**Information shown**
(* ===== verification/Text.v ===== *)
(** Text as the skill writes and reads it: [TextEncoder] and [TextDecoder], and
    [JSON.parse] as an automaton that takes one code unit at a time. *)
From S2P Require Import Prelude JsLib.
From Stdlib Require Import Ascii.

(** ** [new TextEncoder().encode(s)]: UTF-8; a code unit below 256 takes one or two bytes *)
Definition utf8_char (c : ascii) : list Byte.byte :=
  let n := Z.of_N (N_of_ascii c) in
  if (n <? 128)%Z then [byte_of_Z n]
  else [byte_of_Z (Z.lor 192 (Z.shiftr n 6)); byte_of_Z (Z.lor 128 (Z.land n 63))].

Fixpoint utf8_encode (s : string) : list Byte.byte :=
  match s with EmptyString => [] | String c s' => utf8_char c ++ utf8_encode s' end.

(** Reading one character back. *)
Definition utf8_decode_char (bs : list Byte.byte)
    : option (ascii * list Byte.byte) :=
  match bs with
  | [] => None
  | b :: bs =>
      if (Z_of_byte b <? 128)%Z then Some (ascii_of_N (Byte.to_N b), bs)
      else match bs with
           | [] => None
           | b' :: bs => Some (ascii_of_N (Z.to_N (Z.lor (Z.shiftl (Z.land (Z_of_byte b) 3) 6)
                                                     (Z.land (Z_of_byte b') 63))), bs)
           end
  end.

Lemma utf8_decode_encode_char c bs : utf8_decode_char (utf8_char c ++ bs) = Some (c, bs).
Proof. by destruct c as [[] [] [] [] [] [] [] []]. Qed.

Lemma utf8_encode_inj s t : utf8_encode s = utf8_encode t → s = t.
Proof.
  revert t. induction s as [|c s IH]; intros [|d t] E; simpl in E; [done|..].
  - pose proof (utf8_decode_encode_char d (utf8_encode t)) as Hd. by rewrite <- E in Hd.
  - pose proof (utf8_decode_encode_char c (utf8_encode s)) as Hc. by rewrite E in Hc.
  - pose proof (utf8_decode_encode_char c (utf8_encode s)) as Hc.
    rewrite E, utf8_decode_encode_char in Hc. injection Hc as -> Ht. f_equal. by apply IH.
Qed.

(** [TextDecoder], and how a code unit above 255, which only an escape or a
    decoder can produce, is written in the model's strings. *)
Class Unicode : Type := {
  text_decode : list Byte.byte → string;
  wide_unit : Z → string
}.
Class UnicodeLaws `{Unicode} : Prop := { text_decode_encode s : text_decode (utf8_encode s) = s }.

(** ** JSON values; a number is kept as it is written *)
#[warnings="-register-all"]
Inductive JsonValue : Type :=
| jnull
| jbool (b : bool)
| jnumber (token : string)
| jstring (s : string)
| jarray (l : list JsonValue)
| jobject (fields : list (string * JsonValue)).

(** [v.k] where [v] came from [JSON.parse]: [None] is the [TypeError] of [null.k],
    [Some None] is [undefined]. *)
Definition property (k : string) (v : JsonValue) : option (option JsonValue) :=
  match v with
  | jnull => None
  | jobject fields => Some (Obj.get k fields)
  | _ => Some None
  end.

(** ** The automaton *)
Inductive Escape : Type := plain | backslash | hexes (more : nat) (code : Z).
Inductive NumState : Type :=
| n_minus | n_zero | n_int | n_point | n_frac | n_e | n_sign | n_exp.

(** What encloses the value being read: an array, an object before a key, and an
    object after a key. *)
Inductive Frame : Type :=
| in_array (acc : list JsonValue)
| in_object (acc : list (string * JsonValue))
| in_field (acc : list (string * JsonValue)) (key : string).

Inductive Mode : Type :=
| want_value | want_value_or_close | want_key | want_key_or_close | want_colon | want_comma
| in_string (is_key : bool) (e : Escape) (acc : string)
| in_number (st : NumState) (token : string)
| in_literal (rest : string) (v : JsonValue)
| finished (v : JsonValue).

Definition PState : Type := Mode * list Frame.

Definition unit_of (c : ascii) : Z := Z.of_N (N_of_ascii c).
Definition is_ws (c : ascii) : bool :=
  bool_decide (unit_of c ∈ [32; 9; 10; 13]%Z).
Definition is_digit (c : ascii) : bool := (48 <=? unit_of c)%Z && (unit_of c <=? 57)%Z.

(** A value is complete. *)
Definition complete (v : JsonValue) (stk : list Frame) : option PState :=
  match stk with
  | [] => Some (finished v, [])
  | in_array acc :: stk => Some (want_comma, in_array (acc ++ [v]) :: stk)
  | in_field acc k :: stk => Some (want_comma, in_object (Obj.set k v acc) :: stk)
  | in_object _ :: _ => None
  end.

Definition close_array (stk : list Frame) : option PState :=
  match stk with in_array acc :: stk => complete (jarray acc) stk | _ => None end.
Definition close_object (stk : list Frame) : option PState :=
  match stk with in_object acc :: stk => complete (jobject acc) stk | _ => None end.

Definition begin_value (c : ascii) (stk : list Frame) : option PState :=
  let n := unit_of c in
  if (n =? 34)%Z then Some (in_string false plain "", stk)
  else if (n =? 123)%Z then Some (want_key_or_close, in_object [] :: stk)
  else if (n =? 91)%Z then Some (want_value_or_close, in_array [] :: stk)
  else if (n =? 45)%Z then Some (in_number n_minus (String c ""), stk)
  else if (n =? 48)%Z then Some (in_number n_zero (String c ""), stk)
  else if is_digit c then Some (in_number n_int (String c ""), stk)
  else if (n =? 116)%Z then Some (in_literal "rue" (jbool true), stk)
  else if (n =? 102)%Z then Some (in_literal "alse" (jbool false), stk)
  else if (n =? 110)%Z then Some (in_literal "ull" jnull, stk)
  else None.

(** The grammar of numbers: an optional minus, an integer without leading zeros,
    an optional fraction and exponent.  The next state, or none when the number
    ends before [c]. *)
Definition num_next (st : NumState) (c : ascii) : option NumState :=
  let n := unit_of c in
  let point := (n =? 46)%Z in
  let e := (n =? 101)%Z || (n =? 69)%Z in
  match st with
  | n_minus => if (n =? 48)%Z then Some n_zero else if is_digit c then Some n_int else None
  | n_zero => if point then Some n_point else if e then Some n_e else None
  | n_int => if is_digit c then Some n_int else if point then Some n_point
             else if e then Some n_e else None
  | n_point => if is_digit c then Some n_frac else None
  | n_frac => if is_digit c then Some n_frac else if e then Some n_e else None
  | n_e => if (n =? 43)%Z || (n =? 45)%Z then Some n_sign
           else if is_digit c then Some n_exp else None
  | n_sign | n_exp => if is_digit c then Some n_exp else None
  end.
Definition num_accepts (st : NumState) : bool :=
  match st with n_zero | n_int | n_frac | n_exp => true | _ => false end.

Definition hex_value (c : ascii) : option Z :=
  let n := unit_of c in
  if is_digit c then Some (n - 48)%Z
  else if (97 <=? n)%Z && (n <=? 102)%Z then Some (n - 87)%Z
  else if (65 <=? n)%Z && (n <=? 70)%Z then Some (n - 55)%Z
  else None.

(** The character after a backslash, but for [u]. *)
Definition unescape (c : ascii) : option ascii :=
  let n := unit_of c in
  if bool_decide (n ∈ [34; 92; 47]%Z) then Some c
  else if (n =? 98)%Z then Some (ascii_of_nat 8)
  else if (n =? 102)%Z then Some (ascii_of_nat 12)
  else if (n =? 110)%Z then Some (ascii_of_nat 10)
  else if (n =? 114)%Z then Some (ascii_of_nat 13)
  else if (n =? 116)%Z then Some (ascii_of_nat 9)
  else None.

Section parse.
Context `{Unicode}.

Definition code_unit (code : Z) : string :=
  if (code <? 256)%Z then String (ascii_of_N (Z.to_N code)) "" else wide_unit code.

Definition end_string (is_key : bool) (s : string) (stk : list Frame) : option PState :=
  if is_key then
    match stk with
    | in_object acc :: stk => Some (want_colon, in_field acc s :: stk)
    | _ => None
    end
  else complete (jstring s) stk.

Definition step_string (is_key : bool) (e : Escape) (acc : string) (c : ascii)
    (stk : list Frame) : option PState :=
  match e with
  | plain =>
      if (unit_of c =? 34)%Z then end_string is_key acc stk
      else if (unit_of c =? 92)%Z then Some (in_string is_key backslash acc, stk)
      else if (unit_of c <? 32)%Z then None
      else Some (in_string is_key plain (acc +:+ String c ""), stk)
  | backslash =>
      if (unit_of c =? 117)%Z then Some (in_string is_key (hexes 3 0) acc, stk)
      else d ← unescape c; Some (in_string is_key plain (acc +:+ String d ""), stk)
  | hexes more code =>
      h ← hex_value c;
      let code := (code * 16 + h)%Z in
      match more with
      | O => Some (in_string is_key plain (acc +:+ code_unit code), stk)
      | S more => Some (in_string is_key (hexes more code) acc, stk)
      end
  end.

(** One code unit outside a number. *)
Definition step_plain (c : ascii) (m : Mode) (stk : list Frame) : option PState :=
  let n := unit_of c in
  match m with
  | in_string is_key e acc => step_string is_key e acc c stk
  | in_literal (String d rest) v =>
      if bool_decide (c = d) then
        match rest with EmptyString => complete v stk | _ => Some (in_literal rest v, stk) end
      else None
  | in_literal EmptyString _ | in_number _ _ => None
  | _ =>
      if is_ws c then Some (m, stk) else
      match m with
      | want_value => begin_value c stk
      | want_value_or_close => if (n =? 93)%Z then close_array stk else begin_value c stk
      | want_key => if (n =? 34)%Z then Some (in_string true plain "", stk) else None
      | want_key_or_close =>
          if (n =? 125)%Z then close_object stk
          else if (n =? 34)%Z then Some (in_string true plain "", stk) else None
      | want_colon => if (n =? 58)%Z then Some (want_value, stk) else None
      | want_comma =>
          if (n =? 93)%Z then close_array stk
          else if (n =? 125)%Z then close_object stk
          else if (n =? 44)%Z then
            match stk with
            | in_array _ :: _ => Some (want_value, stk)
            | in_object _ :: _ => Some (want_key, stk)
            | _ => None
            end
          else None
      | _ => None
      end
  end.

Definition step (c : ascii) (st : PState) : option PState :=
  match st.1 with
  | in_number ns token =>
      match num_next ns c with
      | Some ns => Some (in_number ns (token +:+ String c ""), st.2)
      | None =>
          if num_accepts ns
          then st' ← complete (jnumber token) st.2; step_plain c st'.1 st'.2
          else None
      end
  | m => step_plain c m st.2
  end.

Fixpoint run (s : string) (st : PState) : option PState :=
  match s with
  | EmptyString => Some st
  | String c s => st ← step c st; run s st
  end.

(** [JSON.parse(s)]: [None] is the [SyntaxError]. *)
Definition JSON_parse (s : string) : option JsonValue :=
  st ← run s (want_value, []);
  match st with
  | (finished v, _) => Some v
  | (in_number ns token, []) => if num_accepts ns then Some (jnumber token) else None
  | _ => None
  end.

(** ** Reading back what [JSON.stringify] printed *)
Lemma run_app s t st : run (s +:+ t) st = run s st ≫= run t.
Proof.
  revert st. induction s as [|c s IH]; intros st; [done|].
  change (run (String c s +:+ t) st) with (st ← step c st; run (s +:+ t) st). simpl.
  destruct (step c st) as [st'|]; [apply IH|done].
Qed.

Lemma run_json_char k acc stk c :
  run (json_char c) (in_string k plain acc, stk) =
  Some (in_string k plain (acc +:+ String c ""), stk).
Proof. by destruct c as [[] [] [] [] [] [] [] []]. Qed.

Lemma run_json_chars k acc stk s :
  run (json_chars s) (in_string k plain acc, stk) = Some (in_string k plain (acc +:+ s), stk).
Proof.
  revert acc. induction s as [|c s IH]; intros acc; cbn [json_chars].
  - simpl. by rewrite str_app_nil_r.
  - rewrite run_app, run_json_char. cbn [mbind option_bind]. rewrite IH. by rewrite str_app_assoc.
Qed.

Lemma run_json_string k m stk s :
  run dquote (m, stk) = Some (in_string k plain "", stk) →
  run (json_string s) (m, stk) = end_string k s stk.
Proof.
  intros Hm. unfold json_string. rewrite run_app, Hm. cbn [mbind option_bind].
  rewrite run_app, run_json_chars. cbn [mbind option_bind]. change ("" +:+ s) with s.
  change (run dquote (in_string k plain s, stk)) with (st ← end_string k s stk; Some st).
  by destruct (end_string k s stk).
Qed.

(** One printed field, and then all of them. *)
Definition string_field (kv : string * string) : string * string := (kv.1, json_string kv.2).
Definition read_field (acc : list (string * JsonValue)) (kv : string * string) : list (string * JsonValue) :=
  Obj.set kv.1 (jstring kv.2) acc.

Lemma run_field m acc stk kv :
  m = want_key ∨ m = want_key_or_close →
  run (json_string kv.1 +:+ ":" +:+ json_string kv.2) (m, in_object acc :: stk) =
  Some (want_comma, in_object (read_field acc kv) :: stk).
Proof.
  intros Hm. rewrite run_app, (run_json_string true) by by destruct Hm as [-> | ->].
  cbn [end_string mbind option_bind]. rewrite run_app.
  change (run ":" (want_colon, in_field acc kv.1 :: stk))
    with (Some (want_value, in_field acc kv.1 :: stk)).
  cbn [mbind option_bind]. by rewrite (run_json_string false).
Qed.

Lemma run_fields m acc stk kv fs :
  m = want_key ∨ m = want_key_or_close →
  run (join "," ((λ kv, json_string kv.1 +:+ ":" +:+ kv.2) <$> (string_field <$> kv :: fs)))
    (m, in_object acc :: stk) =
  Some (want_comma, in_object (fold_left read_field (kv :: fs) acc) :: stk).
Proof.
  revert m acc kv. induction fs as [|kv' fs IH]; intros m acc kv Hm.
  - apply (run_field m acc stk kv Hm).
  - change (join "," _) with
      ((json_string kv.1 +:+ ":" +:+ json_string kv.2) +:+ "," +:+
       join "," ((λ kv, json_string kv.1 +:+ ":" +:+ kv.2) <$> (string_field <$> kv' :: fs))).
    rewrite run_app, (run_field m acc stk kv Hm). cbn [mbind option_bind]. rewrite run_app.
    change (run "," (want_comma, ?f :: stk)) with (Some (want_key, f :: stk)).
    cbn [mbind option_bind]. apply IH. by left.
Qed.

(** [JSON.parse(JSON.stringify(o))] for an object of strings. *)
Lemma json_object_roundtrip fs :
  JSON_parse (json_object (string_field <$> fs)) = Some (jobject (fold_left read_field fs [])).
Proof.
  unfold JSON_parse, json_object. rewrite run_app.
  change (run "{" (want_value, [])) with (Some (want_key_or_close, [in_object []])).
  cbn [mbind option_bind]. destruct fs as [|kv fs]; [done|].
  rewrite run_app, run_fields by by right. cbn [mbind option_bind].
  change (run "}" (want_comma, [in_object ?l])) with (Some (finished (jobject l), [] : list Frame)).
  done.
Qed.
End parse.

(** ** Concrete instances, and the parser on some inputs *)
Module SampleText.
Fixpoint decode (n : nat) (bs : list Byte.byte) : string :=
  match n with
  | O => ""
  | S n => match utf8_decode_char bs with
           | Some (c, bs) => String c (decode n bs)
           | None => ""
           end
  end.

#[export] Instance unicode : Unicode :=
  {| text_decode := λ bs, decode (length bs) bs; wide_unit := λ _, "?" |}.

Lemma decode_utf8 n s : length (utf8_encode s) ≤ n → decode n (utf8_encode s) = s.
Proof.
  revert n. induction s as [|c s IH]; intros n Hn; [by destruct n|]. simpl in *.
  rewrite length_app in Hn.
  assert (1 ≤ length (utf8_char c)) by by destruct c as [[] [] [] [] [] [] [] []]; simpl; lia.
  destruct n as [|n]; [lia|]. simpl. rewrite utf8_decode_encode_char, IH; [done|lia].
Qed.

#[export] Instance unicode_laws : UnicodeLaws.
Proof. split. intros s. by apply decode_utf8. Qed.

(** Quotes in the inputs are written as [']. *)
Fixpoint quoted (s : string) : string :=
  match s with
  | EmptyString => ""
  | String c s => String (if decide (c = "'"%char) then ascii_of_nat 34 else c) (quoted s)
  end.

Example parse_nested :
  JSON_parse (quoted " {'a' : [1, -2.5e+3 , true,null, {}], 'b':'x\u0041\n', 'a':[]}") =
  Some (jobject [("a", jarray []); ("b", jstring ("xA" +:+ chr 10))]).
Proof. vm_compute. reflexivity. Qed.

Example parse_errors :
  omap (JSON_parse ∘ quoted)
    ["{'a':1,}"; "[1,]"; "01"; "1."; "'a"; "{a:1}"; "[1}"; "1 2"; ""; "tru"; "-"; "{'a' 1}"] = [].
Proof. vm_compute. reflexivity. Qed.

Example parse_scalars :
  omap (JSON_parse ∘ quoted) ["12e5"; " null "; "'a\/b'"; "[[],[-0]]"] =
  [jnumber "12e5"; jnull; jstring "a/b"; jarray [jarray []; jarray [jnumber "-0"]]].
Proof. vm_compute. reflexivity. Qed.
End SampleText.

**What you are asked to do**
Would you quote everything above from the line containing "cbn [mbind option_bind]. by" down to the line containing "((json_string kv.1 +:+"? Include both of those lines and nothing else.

**Response**
  cbn [mbind option_bind]. by rewrite (run_json_string false).
Qed.

Lemma run_fields m acc stk kv fs :
  m = want_key ∨ m = want_key_or_close →
  run (join "," ((λ kv, json_string kv.1 +:+ ":" +:+ kv.2) <$> (string_field <$> kv :: fs)))
    (m, in_object acc :: stk) =
  Some (want_comma, in_object (fold_left read_field (kv :: fs) acc) :: stk).
Proof.
  revert m acc kv. induction fs as [|kv' fs IH]; intros m acc kv Hm.
  - apply (run_field m acc stk kv Hm).
  - change (join "," _) with
      ((json_string kv.1 +:+ ":" +:+ json_string kv.2) +:+ "," +:+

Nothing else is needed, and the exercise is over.